Wednesday, July 31, 2013

CAP theorem for dummies

For some reason, I am a geek and yet it still takes me a while to understand things that are written formally.  In general it feels like I understand something intuitively, or not at all.  Perhaps it is analogous to one of Richard Feynman's great quotes "What I cannot create, I do not understand", with the additional condition that I cannot build what I do not understand intuitively.  If my brain contains an accurate model of a system then it will certainly be easier to build in any case.

The point is that I have at various times come across Brewer's CAP theorem, which states that a system that desires to be "Consistent, Available, and Partition Tolerant" can only have two of these features and not all three.  Consistent means that changes to the system are transactional and no transactions that are partially complete are visible to the user.  Available means that the user will get a good response time to a query.  Partition Tolerant means that the system is resilient to the failure of component systems.  Even with these explanations it can still be quite unclear as to what this theorem really means, or why it is true and important.

The theorem would be better-phrased in three parts and with three example systems being described.

1) If a system is Consistent and Available then it will not be Partition-Tolerant:
A system that performs transactions atomically and is very responsive to queries is not robust to failures.

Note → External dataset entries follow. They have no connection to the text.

(** ** Lemmas *)

Lemma ascending_above from rs i :
  ascending from rs = true -> (i < length rs)%nat ->
  from < first (nth i rs (Range 0 0)) <= last (nth i rs (Range 0 0)).
Proof.
  revert from i. induction rs as [|r rs IH]; intros from i; cbn [length]; [lia|].
  cbn [ascending]. rewrite !andb_true_iff, Z.ltb_lt, Z.leb_le. intros [[? ?] Hrs] Hi.
  destruct i as [|i]; cbn [nth]; [lia|].
  specialize (IH _ i Hrs ltac:(lia)). lia.
Qed.

Lemma ascending_nth from rs i j :
  ascending from rs = true -> (i < j < length rs)%nat ->
  last (nth i rs (Range 0 0)) < first (nth j rs (Range 0 0)).
Proof.
  revert from i j. induction rs as [|r rs IH]; intros from i j; cbn [length]; [lia|].
  cbn [ascending]. rewrite !andb_true_iff. intros [_ Hrs] Hij.
  destruct j as [|j]; [lia|]. destruct i as [|i]; cbn [nth].
  - apply (ascending_above _ _ j) in Hrs; lia.
  - apply (IH _ i j Hrs). lia.
Qed.

Lemma table_ascending : ascending 0 kSymbolLetterRanges = true.
Proof. vm_compute. reflexivity. Qed.

Lemma table_nth i j : (i < j < length kSymbolLetterRanges)%nat ->
  last (nth i kSymbolLetterRanges (Range 0 0)) < first (nth j kSymbolLetterRanges (Range 0 0)).
Proof. exact (ascending_nth _ _ _ _ table_ascending). Qed.

Lemma table_range i : (i < length kSymbolLetterRanges)%nat ->
  first (nth i kSymbolLetterRanges (Range 0 0)) <= last (nth i kSymbolLetterRanges (Range 0 0)).
Proof. intros H. now apply (ascending_above _ _ _ table_ascending). Qed.

(** Whether range [i] of the table holds [cp]. *)
Definition holds (cp : Z) (i : nat) : Prop :=
  first (nth i kSymbolLetterRanges (Range 0 0)) <= cp <= last (nth i kSymbolLetterRanges (Range 0 0)).

Lemma search_spec cp k lo hi :
  (hi <= length kSymbolLetterRanges)%nat -> (hi - lo < 2 ^ k)%nat ->
  exists b, iter (S k) (searchStep cp) (lo, hi) = Some b /\
    (b = true <-> exists i, (lo <= i < hi)%nat /\ holds cp i).
Proof.
  revert lo hi. induction k as [|k IH]; intros lo hi Hhi Hk.
  - assert (E : (lo <? hi)%nat = false) by (apply Nat.ltb_ge; change (2 ^ 0)%nat with 1%nat in Hk; lia).
    rewrite iter_S. unfold searchStep. rewrite E. exists false. split; [done|]. split; [done|].
    intros (i & ? & _). apply Nat.ltb_ge in E. lia.
  - rewrite iter_S. unfold searchStep at 1. destruct (Nat.ltb_spec lo hi) as [Hlt|Hge].
    2:{ exists false. split; [done|]. split; [done|]. intros (i & ? & _). lia. }
    set (mid := (lo + (hi - lo) / 2)%nat).
    rewrite Nat.pow_succ_r' in Hk.
    assert (Hmid : (lo <= mid < hi)%nat).
    { subst mid. pose proof (Nat.div_lt (hi - lo) 2). lia. }
    assert (Hhalf : ((hi - lo) / 2 < 2 ^ k)%nat) by (apply Nat.Div0.div_lt_upper_bound; lia).
    assert (Hhalf' : (hi - S mid < 2 ^ k)%nat).
    { subst mid. pose proof (Nat.div_mod_eq (hi - lo) 2).
      pose proof (Nat.mod_upper_bound (hi - lo) 2). lia. }
    cbn zeta. fold mid.
    destruct (Z.ltb_spec (last (nth mid kSymbolLetterRanges (Range 0 0))) cp) as [Ha|Ha];
      [|destruct (Z.ltb_spec cp (first (nth mid kSymbolLetterRanges (Range 0 0)))) as [Hb|Hb]].
    + destruct (IH (S mid) hi Hhi Hhalf') as (b & Hb & Hiff). exists b. split; [done|].
      rewrite Hiff. split; intros (i & Hi & Hh); exists i; (split; [|done]); [lia|].
      destruct (Nat.le_gt_cases i mid) as [Hle|]; [|lia].
      unfold holds in Hh. destruct (Nat.eq_dec i mid) as [->|]; [lia|].
      pose proof (table_nth i mid). pose proof (table_range mid). lia.
    + destruct (IH lo mid ltac:(lia) ltac:(subst mid; lia)) as (b & Hb' & Hiff).
      exists b. split; [done|].
      rewrite Hiff. split; intros (i & Hi & Hh); exists i; (split; [|done]); [lia|].
      destruct (Nat.le_gt_cases mid i) as [Hle|]; [|lia].
      unfold holds in Hh. destruct (Nat.eq_dec i mid) as [->|]; [lia|].
      pose proof (table_nth mid i). pose proof (table_range mid). lia.
    + exists true. split; [done|]. split; [|done]. intros _. exists mid. split; [done|].
      unfold holds. lia.
Qed.

(** ** Properties *)

(** The binary search of [isSymbolLetter] ends within ten probes, whatever
    the code point, and answers exactly what a linear scan of the table of
    ranges answers. *)
Theorem isSymbolLetter_scan cp :
  iter searchProbes (searchStep cp) (0%nat, length kSymbolLetterRanges)
    = Some (isSymbolLetter cp) /\
  isSymbolLetter cp = inSomeRange cp.
Proof.
  destruct (search_spec cp 10 0 (length kSymbolLetterRanges)) as (b & Hb & Hiff); [lia| |].
  { apply Nat.ltb_lt. vm_compute. reflexivity. }
  unfold isSymbolLetter, searchProbes. rewrite Hb. split; [done|].
  change (default false (Some b)) with b. apply eq_true_iff_eq. rewrite Hiff.
  unfold inSomeRange. rewrite existsb_exists. split.
  - intros (i & Hi & Hh). exists (nth i kSymbolLetterRanges (Range 0 0)). split.
    + apply nth_In. lia.
    + unfold holds in Hh. now rewrite andb_true_iff, !Z.leb_le.
  - intros (r & Hr & Hin). apply In_nth with (d := Range 0 0) in Hr as (i & Hi & <-).
    exists i. split; [lia|]. unfold holds. now rewrite andb_true_iff, !Z.leb_le in Hin.
Qed.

Such a system takes on the form of a single computer holding a database in memory, which performs transactions in a serial order.  The system will be very responsive and transactions will be respected utterly, but if that one computer crashes then the whole system goes down because the system is not redundant ("Unpartitioned").

2) If a system is Consistent and Partition-Tolerant then it will not be Available:
A system made of multiple computers that each store a copy of essential data will be robust to failures.  This system can accept transactions but in order to provide a Consistent view of the data to the user, each replica must execute the transaction and verify when it completes before proceeding.  Because subsequent queries must wait for the previous transaction to finish on all replicas the performance will be bad, and hence said to be "Unavailable".

3) If a system is Available and Partition-Tolerant then it will not be Consistent.
A system made of multiple computers that each store a copy of essential data will be robust to failures.  Such a system will be very responsive to user queries if, when the queries arrive at the computers, they are handled right away and do not wait for previous transactions to complete.  Unfortunately, the state of the data will be inconsistent while old transactions are still running, so the view of the data is said to be "Inconsistent".

If I have simplified something in the above text that must not be, then by all means leave a comment and I will attempt to correct the error.  In the interim it shall be entered into dailycircuitry canon.